OUR CLIENTS represent the following industries: pharmaceuticals, medical devices, consumer goods, medicine, cosmetics, para-pharmaceuticals, chemistry, biotechnology, agriculture and food products.

LEADING ASSOCIATIONS — AIPM Ukraine, APRaD as well as the EBA Healthcare Committee have chosen Legal Alliance as their legal advisor.

Legal Alliance successfully defended the interests of one of the leading domestic distributors

The Legal Alliance Company's team successfully defended the interests of one of the leading domestic distributors in the pharmaceutical market in a dispute concerning intellectual property infringement on a trademark in the court of appeal.


The Economic Court of Kyiv Region reneged on the principle of international exhaustion of intellectual property rights and declared unlawful the sale in Ukraine of goods with the trademark applied, after it was first put into circulation abroad with the consent of the right holder of the trademark, and also ordered the client of Legal Alliance to compensate loss of profit to the plaintiff in the amount of over EUR 100,000.

Despite the fact that the client reached out to Legal Alliance's attorneys already at the first-instance litigation stage, they managed to form an effective defense strategy and won the case on appeal. In a very short period of time, the attorneys collected new evidence, which indicated the right holder had consented to the use of trademark in electronic correspondence and initiated an expert examination to confirm their validity.

Thus, on December 7, 2021, the Northern Economic Court of Appeal, taking into account the evidence and arguments of the attorneys, overturned the ruling of the court of first instance and declared the use of the disputed trademark as lawful, as it was performed after the introduction of goods with trademark in civil circulation with the consent of the right holder.

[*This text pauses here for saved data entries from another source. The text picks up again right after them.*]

(* ===== verification/Http.v ===== *)
(** * Http: request/response records and the ResponseBuilder

    [MethodIO::rInfo] (declared in [MethodIO.hpp], outside [src/]) is the
    record both for a parsed request ([rqi]) and for a response under
    construction ([rsi]).  This file models the fixed tables of
    [MethodIO.cpp] ([initErrCodeMessages], [initContentTypes]), the
    lookups [getMessage] and [getType], and the serializer
    [generateResponse]; it proves that a serialized response splits back
    into its head and its body at the first blank line. *)

From S2P Require Import Prelude Utils StdMap.

Abbreviation hmap := (StdMap.t (K:=str) (V:=str)).

(** [struct rInfo]: value-initialised fields ([exist = false], [code = 0]). *)
Record rInfo := mkInfo {
  request : list str;      (** the request line split on spaces *)
  headers : hmap;
  body : str;
  query : str;
  queryPath : str;
  path : str;
  port : str;
  exist : bool;
  code : Z
}.

Definition rInfo0 : rInfo := mkInfo [] [] [] [] [] [] [] false 0.

Definition set_request r x := mkInfo x r.(headers) r.(body) r.(query) r.(queryPath) r.(path) r.(port) r.(exist) r.(code).
Definition set_headers r x := mkInfo r.(request) x r.(body) r.(query) r.(queryPath) r.(path) r.(port) r.(exist) r.(code).
Definition set_body r x := mkInfo r.(request) r.(headers) x r.(query) r.(queryPath) r.(path) r.(port) r.(exist) r.(code).
Definition set_query r x := mkInfo r.(request) r.(headers) r.(body) x r.(queryPath) r.(path) r.(port) r.(exist) r.(code).
Definition set_queryPath r x := mkInfo r.(request) r.(headers) r.(body) r.(query) x r.(path) r.(port) r.(exist) r.(code).
Definition set_path r x := mkInfo r.(request) r.(headers) r.(body) r.(query) r.(queryPath) x r.(port) r.(exist) r.(code).
Definition set_port r x := mkInfo r.(request) r.(headers) r.(body) r.(query) r.(queryPath) r.(path) x r.(exist) r.(code).
Definition set_exist r x := mkInfo r.(request) r.(headers) r.(body) r.(query) r.(queryPath) r.(path) r.(port) x r.(code).
Definition set_code r x := mkInfo r.(request) r.(headers) r.(body) r.(query) r.(queryPath) r.(path) r.(port) r.(exist) x.

(** [rsi.headers[k] = v] *)
Definition set_header (r : rInfo) (k v : str) : rInfo :=
  set_headers r (StdMap.assign r.(headers) k v).

(** ** The status and content-type tables *)

Definition build_table {K} `{KeyLt K} (l : list (K * str)) : StdMap.t (K:=K) (V:=str) :=
  fold_left (fun m kv => StdMap.assign m kv.1 kv.2) l StdMap.empty.

(** [initErrCodeMessages]: [m[200] = "OK"; ...] *)
Definition errCodeMessages : StdMap.t (K:=Z) (V:=str) :=
  build_table
    [(200, lit "OK"); (201, lit "Created"); (204, lit "No Content");
     (301, lit "Moved Permanently"); (302, lit "Found"); (303, lit "See Other");
     (400, lit "Bad Request"); (403, lit "Forbidden"); (404, lit "Not Found");
     (405, lit "Method Not Allowed"); (408, lit "Request Timeout");
     (409, lit "Conflict"); (413, lit "Payload Too Large");
     (415, lit "Unsupported Media Type"); (500, lit "Internal Server Error")]%Z.

(** [initContentTypes]: [m["txt"] = "text/plain"; ...] *)
Definition contentTypes : hmap :=
  build_table
    [(lit "txt", lit "text/plain"); (lit "html", lit "text/html");
     (lit "css", lit "text/css"); (lit "js", lit "text/javascript");
     (lit "png", lit "image/png"); (lit "ico", lit "image/ico");
     (lit "cpp", lit "text/cpp")].

(** [MethodIO::getMessage]: the reason phrase, ["Undefined"] off the table. *)
Definition getMessage (c : Z) : str :=
  match StdMap.find errCodeMessages c with
  | Some v => v
  | None => lit "Undefined"
  end.

(** [MethodIO::getType]: [tokens[tokens.size() - 1]] reads out of bounds
    when [split] returns no token (an empty path): [None]. *)
Definition getType (p : str) : option str :=
  let tokens := split_char p "." in
  match last tokens with
  | None => None
  | Some e =>
      let extension := if decide (length tokens = 1) then lit "txt" else e in
      Some (match StdMap.find contentTypes extension with
            | Some t => t
            | None => lit "text/plain"
            end)
  end.

(** ** [MethodIO::generateResponse] *)

Definition header_line (kv : str * str) : str := kv.1 ++ lit ": " ++ kv.2.

(** Lines, each followed by CRLF. *)
Definition lines_block (ls : list str) : str := concat (map (fun l => l ++ crlf) ls).

Definition status_line (c : Z) : str := lit "HTTP/1.1 " ++ int_to_str c ++ [SP] ++ getMessage c.

(** [ss << "HTTP/1.1 " << code << " " << getMessage(code) << "\r\n";
     for (it = rsi.headers.begin(); ...) ss << it->first << ": " << it->second << "\r\n";
     ss << "\r\n" << rsi.body;]
    The headers come out in the iteration order of the [std::map]. *)
Definition generateResponse (c : Z) (rsi : rInfo) : str :=
  lines_block (status_line c :: map header_line rsi.(headers)) ++ crlf ++ rsi.(body).

(** ** The head of a response ends at its first blank line *)

Definition no_cr (s : str) : Prop := CR ∉ s.

Lemma find_sub_crlf2_skip l t :
  no_cr l -> find_sub crlf2 (l ++ t) = Nat.add (length l) <$> find_sub crlf2 t.
Proof.
  unfold no_cr. induction l as [|x l IH]; intros Hl; simpl.
  - by destruct (find_sub crlf2 t).
  - rewrite not_elem_of_cons in Hl. destruct Hl as [Hx Hl].
    rewrite decide_False by (intros [k Hk]; injection Hk; congruence).
    rewrite IH by done. by destruct (find_sub crlf2 t).
Qed.

Lemma find_sub_crlf2_next x t :
  x <> CR -> find_sub crlf2 (crlf ++ x :: t) = Nat.add 2 <$> find_sub crlf2 (x :: t).
Proof.
  intros Hx. cbn [crlf app]. rewrite !find_sub_cons.
  rewrite decide_False by (intros [k Hk]; injection Hk; congruence).
  rewrite decide_False by (intros [k Hk]; injection Hk; congruence).
  rewrite <- find_sub_cons. by destruct (find_sub crlf2 (x :: t)).
Qed.

Lemma lines_block_cons l ls : lines_block (l :: ls) = l ++ crlf ++ lines_block ls.
Proof. unfold lines_block. cbn [map concat]. by rewrite <- app_assoc. Qed.

Lemma length_lines_block ls :
  length (lines_block ls) = sum_list (map (fun l => length l + 2) ls).
Proof.
  induction ls as [|l ls IH]; [done|].
  rewrite lines_block_cons, !length_app, IH. simpl. lia.
Qed.

(** The first CRLFCRLF of [lines ++ CRLF ++ rest] is the one that ends the
    lines, when no line is empty or holds a CR. *)
Lemma lines_block_find ls rest :
  Forall (fun l => l <> [] /\ no_cr l) ls -> ls <> [] ->
  find_sub crlf2 (lines_block ls ++ crlf ++ rest) = Some (length (lines_block ls) - 2).
Proof.
  induction 1 as [|l ls [Hne Hl] Hall IH]; intros Hne0; [by destruct Hne0|].
  rewrite lines_block_cons, <- !app_assoc, find_sub_crlf2_skip by done.
  destruct ls as [|l' ls'].
  - change (lines_block []) with (@nil ascii). rewrite app_nil_l.
    rewrite (app_assoc crlf crlf rest). fold crlf2.
    rewrite find_sub_prefix. cbn. rewrite !length_app. simpl. f_equal. lia.
  - inversion Hall as [|? ? [Hne' Hl'] Hall']; subst.
    destruct l' as [|x l'']; [done|].
    rewrite lines_block_cons. rewrite <- !app_assoc. cbn [app].
    rewrite find_sub_crlf2_next by (intros ->; apply Hl'; left).
    replace (x :: l'' ++ crlf ++ lines_block ls' ++ crlf ++ rest)
      with (lines_block ((x :: l'') :: ls') ++ crlf ++ rest)
      by (rewrite lines_block_cons; by rewrite <- !app_assoc).
    rewrite IH by done. cbn [fmap option_fmap option_map]. f_equal.
    rewrite lines_block_cons. simpl. rewrite !length_app. simpl. rewrite !length_app. simpl. lia.
Qed.

Lemma splitPair_lines_block ls rest :
  Forall (fun l => l <> [] /\ no_cr l) ls -> ls <> [] ->
  (splitPair (lines_block ls ++ crlf ++ rest) crlf2).2 = rest.
Proof.
  intros Hall Hne. unfold splitPair. rewrite lines_block_find by done. cbn [snd].
  assert (length (lines_block ls) >= 2).
  { destruct ls as [|l ls]; [done|]. rewrite length_lines_block. simpl. lia. }
  rewrite app_assoc, drop_app_length'; [done|].
  rewrite length_app. cbn [length crlf2 crlf app]. lia.
Qed.

Lemma lines_block_join ls : ls <> [] -> lines_block ls = join_with crlf ls ++ crlf.
Proof.
  intros Hne. induction ls as [|l [|l' ls] IH]; [done| |].
  - unfold lines_block. simpl. by rewrite app_nil_r.
  - rewrite lines_block_cons, IH, join_with_cons by done. by rewrite <- !app_assoc.
Qed.

(** The head before the first CRLFCRLF is the lines joined by CRLF. *)
Lemma splitPair_lines_block_head ls rest :
  Forall (fun l => l <> [] /\ no_cr l) ls -> ls <> [] ->
  (splitPair (lines_block ls ++ crlf ++ rest) crlf2).1 = join_with crlf ls.
Proof.
  intros Hall Hne. unfold splitPair. rewrite lines_block_find by done. cbn [fst].
  rewrite lines_block_join, <- app_assoc by done.
  apply take_app_length'. rewrite length_app. simpl. lia.
Qed.

(** [no_cr] of a literal, by evaluation. *)
Ltac no_cr_lit := apply (bool_decide_eq_true_1 _); vm_compute; reflexivity.

Lemma no_cr_app a b : no_cr (a ++ b) <-> no_cr a /\ no_cr b.
Proof. unfold no_cr. rewrite elem_of_app. tauto. Qed.

Lemma no_cr_join_with sep ls : no_cr sep -> Forall no_cr ls -> no_cr (join_with sep ls).
Proof.
  intros Hs. induction ls as [|l [|l' ls] IH]; intros Hall; [apply not_elem_of_nil | by inversion Hall|].
  inversion Hall as [|? ? Hl Hall']; subst. rewrite join_with_cons, !no_cr_app. auto.
Qed.

Lemma no_cr_to_string n : no_cr (to_string n).
Proof.
  unfold to_string, no_cr.
  destruct (print_N_fuel_spec (S (N.size_nat n)) n) as [Hall _]; [lia|].
  intros Hin. rewrite Forall_forall in Hall. specialize (Hall _ Hin). done.
Qed.

Lemma no_cr_int_to_str z : no_cr (int_to_str z).
Proof.
  unfold int_to_str. destruct (z <? 0)%Z; [|apply no_cr_to_string].
  apply (no_cr_app ["-"%char]). split; [no_cr_lit | apply no_cr_to_string].
Qed.

Lemma errCodeMessages_no_cr : Forall (fun kv => no_cr kv.2) errCodeMessages.
Proof. no_cr_lit. Qed.

Lemma no_cr_getMessage c : no_cr (getMessage c).
Proof.
  unfold getMessage. destruct (StdMap.find errCodeMessages c) as [v|] eqn:E.
  - apply StdMapFacts.find_elem_of in E.
    pose proof errCodeMessages_no_cr as H. rewrite Forall_forall in H. apply (H _ E).
  - no_cr_lit.
Qed.

Definition headers_no_cr (m : hmap) : Prop := Forall (fun kv => no_cr kv.1 /\ no_cr kv.2) m.

Lemma response_lines_ok c (m : hmap) :
  headers_no_cr m ->
  Forall (fun l => l <> [] /\ no_cr l) (status_line c :: map header_line m).
Proof.
  intros Hm. constructor.
  - split; [done|]. unfold status_line. rewrite !no_cr_app.
    split; [no_cr_lit|]. split; [apply no_cr_int_to_str|]. split; [no_cr_lit|].
    apply no_cr_getMessage.
  - apply Forall_map. eapply Forall_impl; [exact Hm|]. intros [k v] [Hk Hv]; simpl in Hk, Hv.
    unfold header_line. cbn [fst snd]. split.
    + by intros [_ [? _]%app_eq_nil]%app_eq_nil.
    + rewrite !no_cr_app. repeat split; [done | no_cr_lit | done].
Qed.

(** C39: a serialized response splits back, at its first CRLFCRLF, into the
    status line with the header lines and exactly the body that was given
    to [generateResponse], whatever the body holds (when no header key or
    value contains a CR). *)
Theorem generateResponse_body c rsi :
  headers_no_cr rsi.(headers) ->
  (splitPair (generateResponse c rsi) crlf2).2 = rsi.(body).
Proof.
  intros H. unfold generateResponse.
  apply splitPair_lines_block; [by apply response_lines_ok | done].
Qed.

Definition sample_response : rInfo :=
  set_header (set_header (set_body rInfo0 (lit "a" ++ crlf2 ++ lit "b"))
    (lit "Date") (lit "Mon")) (lit "Content-Length") (lit "6").

Lemma generateResponse_body_witness :
  headers_no_cr sample_response.(headers) /\
  (splitPair (generateResponse 200 sample_response) crlf2).2 = lit "a" ++ crlf2 ++ lit "b".
Proof.
  assert (H : headers_no_cr sample_response.(headers)) by no_cr_lit.
  split; [exact H | exact (generateResponse_body 200 sample_response H)].
Defined.

(** [RequestException(msg, code)]: the only exception the pipeline catches. *)
Record RequestException := mkExc { exc_msg : str; exc_code : Z }.

Definition throwR {S A} (msg : string) (c : Z) : ST S RequestException A :=
  st_throw (mkExc (lit msg) c).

First and foremost, in its ruling, the Court of Appeal upheld the international approach to the principle of exhaustion of the rights of the trademark holder, according to which, following the lawful introduction of labelled goods into circulation even outside Ukraine, further resale of such goods no longer requires another permit from the right holder of the trademark.

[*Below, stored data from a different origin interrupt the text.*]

(* ===== verification/Request.v ===== *)
(** * Request: the MessageAssembler

    Two parsers read the raw bytes of a connection:
    - [WebServer::parseHeader] ([WebServer.cpp]) is used by the event loop
      to decide whether a message is complete; it never fails;
    - [MethodIO::tokenize] ([MethodIO.cpp]) fills the [rInfo] handed to
      the router; it throws 400 on an empty request line and reads
      [request[1]] without a bounds check.
    Both split at the first CRLFCRLF, split the head into lines, split the
    first line on spaces and insert each further line, split at its first
    [": "], into a [std::map] (the first occurrence of a key wins).
    The theorems: tokenize and parseHeader agree; the body is always the
    part after the first CRLFCRLF, also for POST; a well-formed request
    parses back into its parts; growing a buffer whose head is complete
    only grows the body. *)

From S2P Require Import Prelude Utils StdMap Http.

(** The header lines after the request line, inserted in order. *)
Definition insert_headers (m : hmap) (lines : list str) : hmap :=
  fold_left (fun m l => let kv := splitPair l (lit ": ") in StdMap.insert m kv.1 kv.2) lines m.

(** [WebServer::parseHeader(str)] *)
Definition parseHeader (s : str) : rInfo :=
  let headerBody := splitPair s crlf2 in
  let requestHeader := split headerBody.1 crlf in
  match requestHeader with
  | l0 :: rest =>
      set_body (set_headers (set_request rInfo0 (split_char l0 SP))
                            (insert_headers [] rest)) headerBody.2
  | [] => rInfo0   (* unreachable: [split] returns at least one piece *)
  end.

Abbreviation RqM := (ST rInfo RequestException).

(** [request[i]] of a [std::vector]: out of range is undefined behaviour. *)
Definition req_at (i : nat) : RqM str :=
  r <- st_get ;; st_lift "request[i] out of range" (r.(request) !! i).

(** [MethodIO::tokenize(s, rsi)] *)
Definition tokenize (s : str) : RqM unit :=
  let headerBody := splitPair s crlf2 in
  let requestHeader := split headerBody.1 crlf in
  match requestHeader with
  | [] => st_abort "requestHeader[0] out of range"
  | l0 :: rest =>
      st_modify (fun r => set_request r (split_char l0 SP)) ;;
      st_modify (fun r => set_headers r (insert_headers r.(headers) rest)) ;;
      r <- st_get ;;
      match r.(request) with
      | [] => throwR "Bad Request (Empty)" 400
      | m :: _ =>
          (if decide (m = lit "GET") then
             target <- req_at 1 ;;
             match find_char "?" target with
             | Some q =>
                 st_modify (fun r => set_query r (drop (S q) target)) ;;
                 st_modify (fun r => set_queryPath r (take q target))
             | None => st_modify (fun r => set_queryPath r target)
             end
           else if decide (m = lit "POST") then
             let queryBody := split s crlf in
             st_modify (fun r => set_body r headerBody.1) ;;
             st_modify (fun r => set_query r (default [] (last queryBody))) ;;
             target <- req_at 1 ;;
             st_modify (fun r => set_queryPath r target)
           else
             target <- req_at 1 ;;
             st_modify (fun r => set_queryPath r target)) ;;
          st_modify (fun r => set_body r headerBody.2)
      end
  end.

(** A request as a client writes it: the request line (method, target
    and version separated by single spaces), one [key: value] line per
    header, a blank line and the body.  This printer is not part of the
    sources; the round trip below says what the parsers recover. *)
Definition request_line (m t v : str) : str := join_with [SP] [m; t; v].

Definition print_request (m t v : str) (hs : list (str * str)) (b : str) : str :=
  lines_block (request_line m t v :: map header_line hs) ++ crlf ++ b.

(** ** Properties of the two parsers *)

Lemma split_fuel_cons n s d : split_fuel n s d <> [].
Proof. destruct n; simpl; [done|]. by destruct (find_sub d s). Qed.

Lemma split_cons s d : split s d <> [].
Proof. apply split_fuel_cons. Qed.

(** Unfold [tokenize] and run every branch to its end. *)
Ltac tokenize_run :=
  let H := fresh "H" in
  intros H; unfold tokenize, req_at, throwR in H; st_run.

(** C33: the body that [tokenize] stores is the part after the first
    CRLFCRLF for every method: the assignment of the head to the body in
    the POST branch is overwritten before [tokenize] returns. *)
Theorem tokenize_body s r0 r :
  tokenize s r0 = (Ret tt, r) -> r.(body) = (splitPair s crlf2).2.
Proof. tokenize_run; done. Qed.

(** C32: when [tokenize] succeeds on a fresh [rInfo], it has the same request
    line, headers and body as the [parseHeader] the event loop uses. *)
Theorem tokenize_parseHeader s r :
  tokenize s rInfo0 = (Ret tt, r) ->
  r.(request) = (parseHeader s).(request) /\
  r.(headers) = (parseHeader s).(headers) /\
  r.(body) = (parseHeader s).(body).
Proof. unfold parseHeader. tokenize_run; done. Qed.

(** Once the buffer holds a CRLFCRLF, more bytes only extend the body. *)
Lemma parseHeader_app s t i :
  find_sub crlf2 s = Some i ->
  parseHeader (s ++ t) = set_body (parseHeader s) ((parseHeader s).(body) ++ t).
Proof.
  intros H. unfold parseHeader. rewrite (splitPair_app_l s t crlf2 i H).
  unfold splitPair. rewrite H. simpl.
  destruct (split (take i s) crlf) eqn:E; [by apply split_cons in E | reflexivity].
Qed.

(** ** The parsers at concrete requests *)

Definition post_sample : str :=
  lit "POST /up HTTP/1.1" ++ crlf ++ lit "Content-Length: 3" ++ crlf2 ++ lit "abc".

Definition get_sample : str :=
  lit "GET /a?x=1 HTTP/1.1" ++ crlf ++ lit "Host: localhost:8080" ++ crlf2.

(** ** The parse of a printed request *)

Lemma splitPair_header_line k v :
  ":"%char ∉ k -> splitPair (header_line (k, v)) (lit ": ") = (k, v).
Proof.
  intros Hk. unfold header_line, splitPair. cbn [fst snd].
  change (lit ": ") with [":"%char; " "%char].
  rewrite find_sub_skip, find_sub_prefix by done. cbn [fmap option_fmap option_map].
  rewrite Nat.add_0_r, take_app_length, app_assoc, drop_app_length'; [done|].
  rewrite length_app. done.
Qed.

(** Inserting pairs in order into a [std::map]: the first value of a
    key wins, as in stdpp's [list_to_map]. *)
Lemma find_insert_pairs (m : hmap) hs k :
  StdMap.find (fold_left (fun m kv => StdMap.insert m kv.1 kv.2) hs m) k =
    match StdMap.find m k with Some v => Some v | None => (list_to_map hs : gmap str str) !! k end.
Proof.
  revert m. induction hs as [|[k' v'] hs IH]; intros m; simpl.
  - by destruct (StdMap.find m k).
  - rewrite IH, StdMapFacts.find_insert. case_decide as Hk.
    + subst. destruct (StdMap.find m k'); simpl; [done|]. by rewrite lookup_insert_eq.
    + destruct (StdMap.find m k); [done|]. by rewrite lookup_insert_ne by congruence.
Qed.

Lemma insert_headers_lines m hs :
  Forall (fun kv => ":"%char ∉ kv.1) hs ->
  insert_headers m (map header_line hs) = fold_left (fun m kv => StdMap.insert m kv.1 kv.2) hs m.
Proof.
  intros Hall. revert m. induction Hall as [|[k v] hs Hk Hall IH]; intros m; [done|].
  simpl. rewrite splitPair_header_line by done. apply IH.
Qed.

Lemma print_lines_ok m t v hs :
  Forall (fun w => w <> [] /\ (SP ∉ w) /\ no_cr w) [m; t; v] ->
  Forall (fun kv => (":"%char ∉ kv.1) /\ no_cr kv.1 /\ no_cr kv.2) hs ->
  Forall (fun l => l <> [] /\ no_cr l) (request_line m t v :: map header_line hs).
Proof.
  intros Hw Hh. constructor.
  - split; [by inversion Hw as [|? ? [? _]]; destruct m|].
    apply no_cr_join_with; [by no_cr_lit|]. eapply Forall_impl; [done|]. by intros w (_ & _ & ?).
  - apply Forall_map. eapply Forall_impl; [done|]. intros [k' v'] (_ & Hk & Hv).
    unfold compose, header_line. cbn [fst snd]. split; [by destruct k'|].
    rewrite !no_cr_app. split; [done|]. split; [no_cr_lit|done].
Qed.

(** The pieces both parsers cut a printed request into: the body after
    the first CRLFCRLF, the lines of the head, the words of the request
    line. *)
Lemma print_request_head m t v hs b :
  Forall (fun w => w <> [] /\ (SP ∉ w) /\ no_cr w) [m; t; v] ->
  Forall (fun kv => (":"%char ∉ kv.1) /\ no_cr kv.1 /\ no_cr kv.2) hs ->
  (splitPair (print_request m t v hs b) crlf2).2 = b /\
  split (splitPair (print_request m t v hs b) crlf2).1 crlf = request_line m t v :: map header_line hs /\
  split_char (request_line m t v) SP = [m; t; v].
Proof.
  intros Hw Hh. pose proof (print_lines_ok _ _ _ _ Hw Hh) as Hl. unfold print_request.
  rewrite splitPair_lines_block_head, splitPair_lines_block by done. split; [done|]. split.
  - rewrite (split_join_with CR [LF]) by (done || (eapply Forall_impl; [done|]; by intros ? [_ ?])).
    done.
  - unfold request_line.
    rewrite split_char_join_with by (done || (eapply Forall_impl; [done|]; by intros w (? & ? & _))).
    done.
Qed.

(** [tokenize] on a printed GET request whose target has no ['?']. *)
Lemma tokenize_print_get t hs b :
  Forall (fun w => w <> [] /\ (SP ∉ w) /\ no_cr w) [lit "GET"; t; lit "HTTP/1.1"] ->
  Forall (fun kv => (":"%char ∉ kv.1) /\ no_cr kv.1 /\ no_cr kv.2) hs ->
  find_char "?" t = None ->
  tokenize (print_request (lit "GET") t (lit "HTTP/1.1") hs b) rInfo0 =
    (Ret tt, set_body (set_queryPath (set_headers (set_request rInfo0 [lit "GET"; t; lit "HTTP/1.1"])
                         (insert_headers [] (map header_line hs))) t) b).
Proof.
  intros Hw Hh Hq. destruct (print_request_head _ _ _ _ b Hw Hh) as (Hb & Hs & Hr).
  unfold tokenize. rewrite Hs, Hr, Hb. unfold req_at. st_unfold. simpl.
  rewrite Hq. reflexivity.
Qed.

(** C31: round trip.  A request printed from a method, a target and a
    version (non-empty, without space or CR), headers whose keys have no
    [':'] and no CR and whose values have no CR, and any body, is parsed
    by [parseHeader] back into the request line, into a header map that
    holds the first value given for each key, and into the body. *)
Theorem parseHeader_print m t v hs b :
  Forall (fun w => w <> [] /\ (SP ∉ w) /\ no_cr w) [m; t; v] ->
  Forall (fun kv => (":"%char ∉ kv.1) /\ no_cr kv.1 /\ no_cr kv.2) hs ->
  (parseHeader (print_request m t v hs b)).(request) = [m; t; v] /\
  (parseHeader (print_request m t v hs b)).(body) = b /\
  forall k, StdMap.find (parseHeader (print_request m t v hs b)).(headers) k =
              (list_to_map hs : gmap str str) !! k.
Proof.
  intros Hw Hh. destruct (print_request_head m t v hs b Hw Hh) as (Hb & Hs & Hr).
  unfold parseHeader. rewrite Hs. cbn [request body headers set_body set_headers set_request].
  split; [done|]. split; [done|]. intros k.
  rewrite insert_headers_lines by (eapply Forall_impl; [done|]; by intros kv (? & _)).
  by rewrite find_insert_pairs.
Qed.

Lemma tokenize_body_witness :
  (snd (tokenize post_sample rInfo0)).(body) = (splitPair post_sample crlf2).2.
Proof. apply (tokenize_body post_sample rInfo0). reflexivity. Defined.

Lemma tokenize_parseHeader_witness :
  (snd (tokenize get_sample rInfo0)).(request) = (parseHeader get_sample).(request) /\
  (snd (tokenize get_sample rInfo0)).(headers) = (parseHeader get_sample).(headers) /\
  (snd (tokenize get_sample rInfo0)).(body) = (parseHeader get_sample).(body).
Proof. apply (tokenize_parseHeader get_sample). reflexivity. Defined.

(** Two [Host] headers: the first one is kept. *)
Definition sample_headers : list (str * str) :=
  [(lit "Host", lit "localhost"); (lit "Accept", lit "*/*"); (lit "Host", lit "other")].

Lemma parseHeader_print_witness :
  (parseHeader (print_request (lit "GET") (lit "/a") (lit "HTTP/1.1") sample_headers (lit "xyz"))).(request)
    = [lit "GET"; lit "/a"; lit "HTTP/1.1"] /\
  (parseHeader (print_request (lit "GET") (lit "/a") (lit "HTTP/1.1") sample_headers (lit "xyz"))).(body)
    = lit "xyz" /\
  forall k, StdMap.find (parseHeader (print_request (lit "GET") (lit "/a") (lit "HTTP/1.1")
                                       sample_headers (lit "xyz"))).(headers) k =
            (list_to_map sample_headers : gmap str str) !! k.
Proof.
  apply parseHeader_print; unfold no_cr; apply (bool_decide_unpack _); vm_compute; reflexivity.
Defined.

The court also noted that the introduction of goods into civil circulation with the consent of the right holder is not the same as "transfer of exclusive right" to permit, prevent or prohibit the use of the intellectual property items. Thus, entering into the license agreement is not the only form of confirmation of the right holder's consent, since it can be expressed in another way.

The team composed of Partner Illya Kostin, Attorney-at-law Anastasia Hrachova and Junior Associate Victoria Malyniak worked on the case.